Du würdest wissen, dass alle Möglichkeiten der Welt in dir sind und du frei bist, zu werden, wer du sein möchtest – wer du sein sollst. Du bist das Buch, das du selber schreibst, dein ganz eigenes Lied, dessen Melodie du selber am schönsten singen kannst. Ich sehe all das in dir und wünschte, du könntest meinen Zauberspruch hören.

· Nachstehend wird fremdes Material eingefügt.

(* ===== verification/Locks.v ===== *)
(** * Locks: the synchronisation objects of src/thread

    Each object is a Module: its functions as programs of the machine of
    Threads (one operation per atomic access of the C code, loops as labels), a
    client whose threads call them in any order, and the safety theorems, for
    every number of threads and every interleaving.

    Modules: RwLock (the pthread_rwlock functions), InternalLock (__lock,
    __unlock), Semaphore (the sem functions), Once (pthread_once). *)

From Stdlib Require Import ZArith Lia ZifyBool List Bool Permutation.
From S2P Require Import Prelude Threads.
Import ListNotations.
Open Scope Z_scope.

(** ** Words with a flag in the sign bit *)

(** r | 0x80000000, as an int. *)
Definition flag (r : Z) : Z := s32 (Z.lor (u32 r) 2147483648).

(** val & 0x7fffffff *)
Definition low31 (v : Z) : Z := Z.land v 2147483647.

Lemma low31_mod v : low31 v = v mod 2147483648.
Proof. unfold low31. apply (Z.land_ones v 31). lia. Qed.

(** A word holds the count [c] and possibly the flag. *)
Definition counts (w c : Z) : Prop := 0 <= c < 2147483648 /\ (w = c \/ w = INT_MIN + c).

Lemma counts_low31 w c : counts w c -> low31 w = c.
Proof. unfold counts, INT_MIN. rewrite low31_mod. intros (Hc & [-> | ->]); zlia. Qed.

Lemma counts_word w : INT_MIN <= w <= INT_MAX -> counts w (low31 w).
Proof. unfold counts, INT_MIN, INT_MAX. rewrite low31_mod. intros. zlia. Qed.

Lemma counts_flag w c : counts w c -> flag w = INT_MIN + c.
Proof.
  unfold counts, flag, INT_MIN. intros (Hc & Hw).
  assert (E : Z.lor (u32 w) 2147483648 = 2147483648 + c).
  { destruct Hw as [-> | ->].
    - rewrite u32_small by lia. rewrite Z.lor_comm.
      change 2147483648 with (1 * 2 ^ 31). rewrite lor_add by lia. lia.
    - replace (u32 (-2147483648 + c)) with (1 * 2 ^ 31 + c) by (unfold u32; zlia).
      rewrite <- lor_add by lia. change (1 * 2 ^ 31) with 2147483648.
      rewrite <- Z.lor_assoc, (Z.lor_comm c), Z.lor_assoc, Z.lor_diag.
      change 2147483648 with (1 * 2 ^ 31). rewrite lor_add by lia. lia. }
  rewrite E. unfold s32. zlia.
Qed.

(** A thread count is between 0 and 1 in each component. *)
Definition unit_ok (g : ghost) : Prop := 0 <= g1 g <= 1 /\ 0 <= g2 g <= 1 /\ 0 <= g3 g <= 1.

Lemma unit_total f gs :
  (forall g, unit_ok g -> 0 <= f g <= 1) -> Forall (fun h => unit_ok (snd h)) gs ->
  0 <= total f gs <= Z.of_nat (length gs).
Proof.
  intros Hf. induction 1 as [|[i g] gs Hg H IH]; cbn [total length]; [lia|].
  specialize (Hf g Hg). lia.
Qed.

Definition no_ghost : ghost := (0, 0, 0).

Lemma none_ok : unit_ok no_ghost.
Proof. unfold unit_ok. cbn. lia. Qed.

(** A word other threads may change arbitrarily is never relied on. *)
Ltac same_ghost g := exists g; split; [unfold unit_ok; cbn; lia|split].

(** ** pthread_rwlock *)

Module RwLock.

(** The members _rw_lock and _rw_waiters (pthread_impl.h). *)
Definition rw_lock : Z := 0.
Definition rw_waiters : Z := 1.

(** Where a thread is: at a loop head of a function, or in the client between
    calls ([TryRd]: in tryrdlock itself). *)
Inductive label : Type :=
| Idle
| Reading
| Writing
| TryRd
| RdFirst | RdSpin (n : nat) | RdLoop
| WrSpin (n : nat) | WrLoop
| Unlocking (wr : bool).

Abbreviation prog := (prog label).

(** The body of the loop of __pthread_rwlock_tryrdlock; [self] is its head. *)
Definition tryrdlock (self : label) (ret : Z -> prog) : prog :=
  Do (Load rw_lock) (fun v =>
  let cnt := low31 v in
  if cnt =? 2147483647 then ret EBUSY
  else if cnt =? 2147483646 then ret EAGAIN
  else Do (Cas rw_lock v (v + 1)) (fun old => if old =? v then ret 0 else Goto self)).

Definition trywrlock (ret : Z -> prog) : prog :=
  Do (Cas rw_lock 0 2147483647) (fun old => if negb (old =? 0) then ret EBUSY else ret 0).

(** while (spins-- && rw->_rw_lock && !rw->_rw_waiters) a_spin(); *)
Definition spin (n : nat) (again : nat -> label) (out : label) : prog :=
  match n with
  | O => Goto out
  | S n =>
      Do (Load rw_lock) (fun v =>
      if v =? 0 then Goto out
      else Do (Load rw_waiters) (fun w =>
      if negb (w =? 0) then Goto out else Do Spin (fun _ => Goto (again n))))
  end.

Ich wünschte, er würde dich erreichen und sich in deinem Bewusstsein verankern, so dass du ihn immer hörst, wenn du ihn brauchst. Einen Zauberspruch, der immer dafür sorgen könnte, dass dein Blick auf dich selbst liebevoll und voller Großzügigkeit ist. Einen Zauberspruch, wie ihn jedes Kind, jeder Teenie, jede*r Erwachsene zur Verfügung haben sollte, um sich richtig zu fühlen, jederzeit.
Last Updated on 2. August 2021 by Anna Luz de León
3 Comments
Sehr schön geschrieben, das ist die besondere Gabe einer Mutter ihr Kind zu sehen, und auch die Reife einer Frau (ich bin genauso alt wie du) das Schöne an sich und an anderen zu erkennen und zu schätzen. Ich habe lange gebraucht um mich selbst so entspannt und positiv zu sehen und wünschte ich hätte das schon viel früher erkannt, als ich noch jung war und frisch und damals voller Komplexe, die das Leben schwer gemacht haben. Aber die Sicht auf das eigene Kind ist etwas Besonderes und ich denke sie lässt mich auch milder mit mir und anderen werden. Wunderschön in Worte gefasst!
Wieder mal eine zauberhafte Liebeserklärung an deine Kinder .
Seit Jahren lese ich still deine überaus liebevollen Texte. Egal ob es um deine Kinder oder deine verstorbene Mutter geht, die Liebe, die du in deinen Texten zum Ausdruck bringst ist einfach wunderbar.
Und das Schönste ist für mich die Vorstellung, dass deine liebevollen und klugen Worte, deine Gefühle, dein “sein” in deinen Texten für deine Kids immer present bleiben wird.
Es ist wirklich ein Geschenk, eine Mutter zu haben, die ihre Gefühle, Ansichten in dieser schriftlichen Form zum Ausdruck bringen kann. ❤️
Was für ein toller Text! Eine so schöne Liebeserklärung an alle Kinder, Teens und unsicheren Menschen… ich wünschte, ich hätte das als Kind gelesen oder gehört (hätte ich es hören und lesen wollen? Wäre die Verunsicherung wirklich weniger geworden?). Ja, ein Zauberstab wäre großartig! Schönheit strahlt immer von innen nach außen!